14 June 2016

Remember Leroy

I do not want to know any more about the murderer of the 50 people killed in Orlando.

I do not want to know his name. Or his son's name. I do not want to hear of his father or his ex-wife. Or his current one. 

I do not want to know his story. 

I do not care to talk of his religion or otherwise. 

I do not want to give his life an importance or a relevance that exist outside of the facts. 

A man bought some weapons and killed 50 people he didn't know, injured over 50 more and blew apart the lives of thousands of people connected to the 300 members of the LGBTI community that were dancing in the club that night. 

It was an act of hatred. And terror. 

But not because he maybe had religion. But because what could be more terrifying than realising that you are being shot at while you are dancing with your friends. 

What could be more terrifyingly heartbreaking than a text from your child saying "I love you Mommy" and knowing that there was nothing you could do to sooth his worries, take away his fears and make it all better for him. 

Nothing. 

But in our haste to point fingers and condemn and try and understand the inexplicable, we inadvertently immortalise the name of the murderer giving him a place in history and in our memories that he doesn't deserve. 

His story and his picture appear at the start of every story - even the stories that are paying tribute to the victims. The names we remember should be those of Luis and Eddy and Mercedez and Edward and Stanley and Franky and Alejandro and Javier and Jason and Deonka and Brenda and Amanda and Enrique and... well here - read about them yourselves right here.

Read their stories. Really read them. And take the time to remember just one of their stories, one of their names.
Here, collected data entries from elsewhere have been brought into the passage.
Lemma extends_trans k1 r1 k2 r2 w1 w2 w3 :
  extends k1 r1 w1 w2 → extends k2 r2 w2 w3 →
  extends (k1 + k2) (r1 + r2) w1 w3.
Proof.
  intros (S1 & U1 & (a1 & N1 & L1) & (l1 & R1 & M1))
         (S2 & U2 & (a2 & N2 & L2) & (l2 & R2 & M2)).
  repeat split; try congruence.
  - exists (a1 ++ a2). split; [by rewrite N2, N1, app_assoc|].
    rewrite length_app. lia.
  - exists (l1 ++ l2). split; [by rewrite R2, R1, app_assoc|].
    rewrite length_app. lia.
Qed.

Lemma extends_add_node op w : extends 1 0 w (with_graph (add_node op) w).
Proof.
  repeat split; try done.
  - by eexists [_].
  - exists []. by rewrite app_nil_r.
Qed.

Lemma extends_conv_layer x a r w : extends 2 1 w (conv_layer x a r w).
Proof.
  repeat split; try done.
  - eexists [_; _]. split; [|done]. cbn. by rewrite <- app_assoc.
  - by eexists [_].
Qed.

Lemma extends_set_obj self m w : extends 0 0 w (set_obj self m w).
Proof. repeat split; try done; exists []; by rewrite app_nil_r. Qed.

Lemma extends_set_scopes sc w : extends 0 0 w (with_graph (set_scopes sc) w).
Proof. repeat split; try done; exists []; by rewrite app_nil_r. Qed.

Lemma conv_stack_heap k a r x w :
  heap (conv_stack k a r x w).2 = heap w ∧
  scopes (graph (conv_stack k a r x w).2) = scopes (graph w).
Proof.
  revert x w. induction k as [|k IH]; intros x w; [done|].
  cbn [conv_stack]. by destruct (IH (length (nodes (graph w)))
                                   (conv_layer x a r w)) as [-> ->].
Qed.

Lemma extends_length k r w w' :
  extends k r w w' →
  length (nodes (graph w')) = (length (nodes (graph w)) + k)%nat ∧
  length (regularization_losses (graph w'))
    = (length (regularization_losses (graph w)) + r)%nat.
Proof.
  intros (_ & _ & (a & -> & <-) & (l & -> & <-)).
  by rewrite !length_app.
Qed.

Lemma extends_op_of k r w w' h op :
  extends k r w w' → op_of (graph w) h = Some op →
  op_of (graph w') h = Some op.
Proof.
  intros (_ & _ & (a & E & _) & _). unfold op_of. rewrite E.
  intros H. destruct (nodes (graph w) !! h) as [nd|] eqn:Hn; [|done].
  by rewrite (lookup_app_l_Some _ _ _ _ Hn).
Qed.

Lemma for_each_conv {A : Type} (l : list A) a r x w :
  ca_kernel_regularizer a = PyCallable r →
  for_each l (λ _ x, tf_layers_conv2d x a) x w
    = (Ok (conv_stack (length l) a r x w).1,
       (conv_stack (length l) a r x w).2).
Proof.
  intros Ha. revert x w. induction l as [|i l IH]; intros x w; [done|].
  cbn [for_each length conv_stack].
  erewrite bind_ok by (by apply tf_layers_conv2d_eq).
  apply IH.
Qed.

Lemma conv_stack_extends k a r x w :
  extends (2 * k) k w (conv_stack k a r x w).2.
Proof.
  revert x w. induction k as [|k IH]; intros x w.
  - apply extends_refl.
  - cbn [conv_stack].
    replace (2 * S k)%nat with (2 + 2 * k)%nat by lia.
    change (S k) with (1 + k)%nat.
    eapply extends_trans; [apply extends_conv_layer | apply IH].
Qed.

Lemma length_py_range a b : length (py_range a b) = Z.to_nat (b - a).
Proof. unfold py_range. by rewrite length_fmap, length_seq. Qed.

Lemma build_graph_facts self w m :
  heap w !! self = Some m →
  let n := length (nodes (graph w)) in
  ∃ wg k pre p,
    build_graph self w =
      (Ok (),
       set_obj self
         (set_inputs_preproc (λ _, inputs_preproc m ++ pre)
            (set_inputs (λ _, inputs m ++ [n]) m)) wg) ∧
    extends k 0 w wg ∧ (0 < k)%nat ∧
    heap wg = heap w ∧ scopes (graph wg) = scopes (graph w) ∧
    list.last pre = Some p ∧
    op_of (graph wg) n
      = Some (if rgba m then rgba_placeholder else gray_placeholder).
Proof.
  intros Hm n. destruct (rgba m) eqn:Hrgb.
  - rewrite (build_graph_rgba _ _ _ Hm Hrgb).
    exists (with_graph (add_nodes (rgba_nodes n)) w), 8%nat,
           [5 + n; 7 + n]%nat, (7 + n)%nat.
    split; [|repeat split; try done].
    + f_equal. f_equal. unfold set_inputs_preproc, set_inputs. cbn.
      by rewrite <- app_assoc.
    + eexists [_; _; _; _; _; _; _; _]. split; [|done]. cbn.
      by rewrite <- !app_assoc.
    + exists []. by rewrite app_nil_r.
    + lia.
    + unfold op_of. cbn. rewrite <- !app_assoc.
      rewrite lookup_app_r by done. by rewrite Nat.sub_diag.
  - rewrite (build_graph_gray _ _ _ Hm Hrgb).
    exists (with_graph (λ g, add_node (Cast n tf_float32
                                         (Some "cast/lr/gray_float"))
                               (add_node gray_placeholder g)) w),
           2%nat, [S n], (S n).
    split; [reflexivity|repeat split; try done].
    + eexists [_; _]. split; [|done]. cbn. by rewrite <- !app_assoc.
    + exists []. by rewrite app_nil_r.
    + lia.
    + unfold op_of. cbn. rewrite <- !app_assoc.
      rewrite lookup_app_r by done. by rewrite Nat.sub_diag.
Qed.

Lemma last_app_Some {A : Type} (l pre : list A) p :
  list.last pre = Some p → list.last (l ++ pre) = Some p.
Proof.
  intros H. destruct pre as [|a pre] using rev_ind; [done|].
  rewrite last_snoc in H. by rewrite app_assoc, last_snoc.
Qed.
(** The user turn of a request. *)
Lemma gather_queries_log (system_prompt question : string) (context : option string)
    (key : string) (models : list value) :
  forall s,
    api_key_of w s = Ok key ->
    http_log (snd (gather_run
                     (map (fun m => query_llm w m system_prompt question context) models) s))
    = (http_log s
       ++ map (fun m =>
                 mk_request key m system_prompt
                   (if some_text context
                    then "Context: " ++ or_empty context ++ nl ++ nl ++ question
                    else question))
              models)%list.
Proof.
  induction models as [|m models IH]; intros s Hkey; cbn [map gather_run].
  - now rewrite app_nil_r.
  - destruct (@query_llm_with_key w m system_prompt question context s key Hkey)
      as (Hlog & _ & _).
    destruct (key_only_query_llm w m system_prompt question context s) as [Hsame _].
    destruct (query_llm w m system_prompt question context s) as [r s1].
    cbn [fst snd] in *.
    assert (Hkey1 : api_key_of w s1 = Ok key) by (unfold same_key in Hsame; congruence).
    specialize (IH s1 Hkey1).
    destruct (gather_run _ s1) as [rs s2]. cbn [snd] in *.
    now rewrite IH, Hlog, <- app_assoc.
Qed.

Lemma consult_persona_configured (name question : string) (context : option string)
    (cfg : value) (prompt : string) (s : state) :
  get_persona_config w name = Ok cfg -> Py.truthy cfg = true ->
  build_system_prompt w name = Ok prompt ->
  consult_persona w name question context s
  = bind (lift (Py.get cfg "model" (VStr "anthropic/claude-3.5-sonnet")))
      (fun model =>
         if Py.eq_str model "consensus"
         then bind (_consensus_review w name question context) (fun text => ret (VStr text))
         else query_llm w model prompt question context)
      (mk_state (_API_KEY s) (http_log s)
                (consult_log s ++ [mk_consultation name question context])%list).
Proof.
  intros Hcfg Htruthy Hprompt.
  unfold consult_persona, bind at 1, note_consultation. cbn [fst snd].
  unfold bind at 1, lift at 1. rewrite Hcfg, Htruthy. cbn [negb].
  unfold bind at 1, lift at 1. now rewrite Hprompt.
Qed.

End Requests.

(** X6. Consulting a configured persona whose model is not "consensus"
    sends exactly one request: with the cached or found API key, the
    persona's model (anthropic/claude-3.5-sonnet when none is set), the
    system prompt built for the persona, and the question, preceded by the
    context when there is one. The answer is that of this query. When the
    prompt cannot be built, its error is raised and nothing is sent. *)
Theorem consult_persona_single_request :
  forall (w : world) (name question : string) (context : option string) (cfg : dict)
         (s : state),
    get_persona_config w name = Ok (VDict cfg) -> cfg <> [] ->
    (forall prompt key model,
        build_system_prompt w name = Ok prompt ->
        api_key_of w s = Ok key ->
        match Py.dict_get cfg "model" with
        | Some m => m
        | None => VStr "anthropic/claude-3.5-sonnet"
        end = model ->
        Py.eq_str model "consensus" = false ->
        http_log (snd (consult_persona w name question context s))
        = (http_log s
           ++ [mk_request key model prompt
                 (if some_text context
                  then "Context: " ++ or_empty context ++ nl ++ nl ++ question
                  else question)])%list
        /\ fst (consult_persona w name question context s)
           = fst (query_llm w model prompt question context s))
    /\ (forall e,
          build_system_prompt w name = Raise e ->
          fst (consult_persona w name question context s) = Raise e
          /\ http_log (snd (consult_persona w name question context s)) = http_log s).
Proof.
  intros w name question context cfg s Hcfg Hne.
  assert (Htruthy : Py.truthy (VDict cfg) = true) by (now destruct cfg).
  split.
  - intros prompt key model Hprompt Hkey Hmodel Hsingle.
    set (s0 := mk_state (_API_KEY s) (http_log s)
                 (consult_log s ++ [mk_consultation name question context])%list).
    assert (Hrun : consult_persona w name question context s
                   = query_llm w model prompt question context s0).
    { rewrite (consult_persona_configured w name question context s Hcfg Htruthy Hprompt).
      unfold bind, lift. cbn [Py.get]. rewrite Hmodel. cbn beta iota.
      now rewrite Hsingle. }
    rewrite Hrun.
    assert (Hkey0 : api_key_of w s0 = Ok key) by exact Hkey.
    destruct (@query_llm_with_key w model prompt question context s0 key Hkey0)
      as (Hlog & _ & Hres).
    destruct (@query_llm_with_key w model prompt question context s key Hkey)
      as (_ & _ & Hres').
    split; [exact Hlog | exact (eq_trans Hres (eq_sym Hres'))].
  - intros e Hprompt.
    assert (Hrun : consult_persona w name question context s
                   = (Raise e,
                      mk_state (_API_KEY s) (http_log s)
                        (consult_log s ++ [mk_consultation name question context])%list)).
    { unfold consult_persona, bind at 1, note_consultation. cbn [fst snd].
      unfold bind at 1, lift at 1. rewrite Hcfg, Htruthy. cbn [negb].
      unfold bind at 1, lift at 1. now rewrite Hprompt. }
    rewrite Hrun. now split.
Qed.
(** X4.  The freeze stage moves min(cap, eligible) units, where cap is
    max(0, floor(freezeMaxUnitsPerDay)) and eligible is the fresh stock of
    the SKU with daysToExpire at most freezeDaysToExpireAtMost; an item that
    cannot be frozen, or a cap that is not positive, leaves the ledger
    untouched whatever the policy says. *)
Theorem freezeStage_amount item p inv :
  nonneg inv ->
  let moved := snd (freezeStage item p inv) in
  let cap := Z.max 0 (Math_floor (freezeMaxUnitsPerDay p)) in
  let eligible := eligibleQty inv (item_sku item) (freezeDaysToExpireAtMost p) in
  (canFreeze item = true -> (0 < freezeMaxUnitsPerDay p)%Q -> moved = Z.min cap eligible)
  /\ (canFreeze item = false \/ (freezeMaxUnitsPerDay p <= 0)%Q ->
        freezeStage item p inv = (inv, 0))
  /\ 0 <= moved <= cap /\ moved <= eligible.
Proof.
  intros Hnn. cbv zeta. unfold freezeStage.
  pose proof (eligibleQty_range (item_sku item) (freezeDaysToExpireAtMost p) inv Hnn) as He.
  pose proof (freeze_loop_amount item p (sortFifo inv)
                (Z.max 0 (Math_floor (freezeMaxUnitsPerDay p))) 0 []
                (nonneg_sortFifo _ Hnn)) as Ha.
  rewrite (eligibleQty_perm _ _ _ _ (sortFifo_perm inv)) in Ha.
  destruct (canFreeze item) eqn:Ec; cbn [andb].
  2:{ cbn [fst snd]. split; [discriminate|]. split; [reflexivity|]. lia. }
  destruct (Qltb 0 (freezeMaxUnitsPerDay p)) eqn:Ef.
  - apply RngFacts.Qltb_lt in Ef.
    destruct (freeze_loop item p (sortFifo inv) _ 0 []) as [[r m] ps].
    cbn [fst snd] in *. split; [intros _ _; lia|]. split; [|lia].
    intros [H|H]; [discriminate|]. exfalso. exact (Qlt_not_le _ _ Ef H).
  - cbn [fst snd]. split.
    + intros _ H. apply RngFacts.Qltb_lt in H. congruence.
    + split; [reflexivity|]. lia.
Qed.

Lemma sortFifo_sorted_id l : StronglySorted byExpiry l -> sortFifo l = l.
Proof.
  induction 1 as [|x l Hs IH Hx]; cbn [sortFifo]; [reflexivity|].
  rewrite IH. destruct l as [|y l]; [reflexivity|]. cbn [insertFifo].
  inversion Hx as [|? ? Hxy _]; subst. unfold byExpiry in Hxy.
  by rewrite (proj2 (Z.leb_le _ _) Hxy).
Qed.



(** * What a row records about sales and shrink *)

Section Sales.
Variable pow : Q -> Q -> Q.
Variable boxMuller : Q -> Q -> Q.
Remember how their parents and families and friends spoke of them. Remember just one person and how much they were loved and focus on that. Remember Leroy who was ace at hair, loved his mum and was killed alongside his partner Xavier, a talented dancer and the father of a four year old boy of whom he was inordinately proud.

They are the stories of love that should be told. 

It is horrible that their lives, their ordinary every day lives are now stories but they are all love stories. And we do more to change the world by remembering them then their murderer.

Because they matter. They are not just statistics. They are not just victims. They are not political point scoring. They are not hateful texts from politicians or arseholes.

The lives of the injured should not be defined in the context of the event, but in the context of how this act of senseless violence impacts them and their families and friends. 

The worth of these individuals does not lie in how they died but rather in how they lived. 

They are people. They are our families. They are our friends.  They are loved.

They deserve to be remembered far more than he does.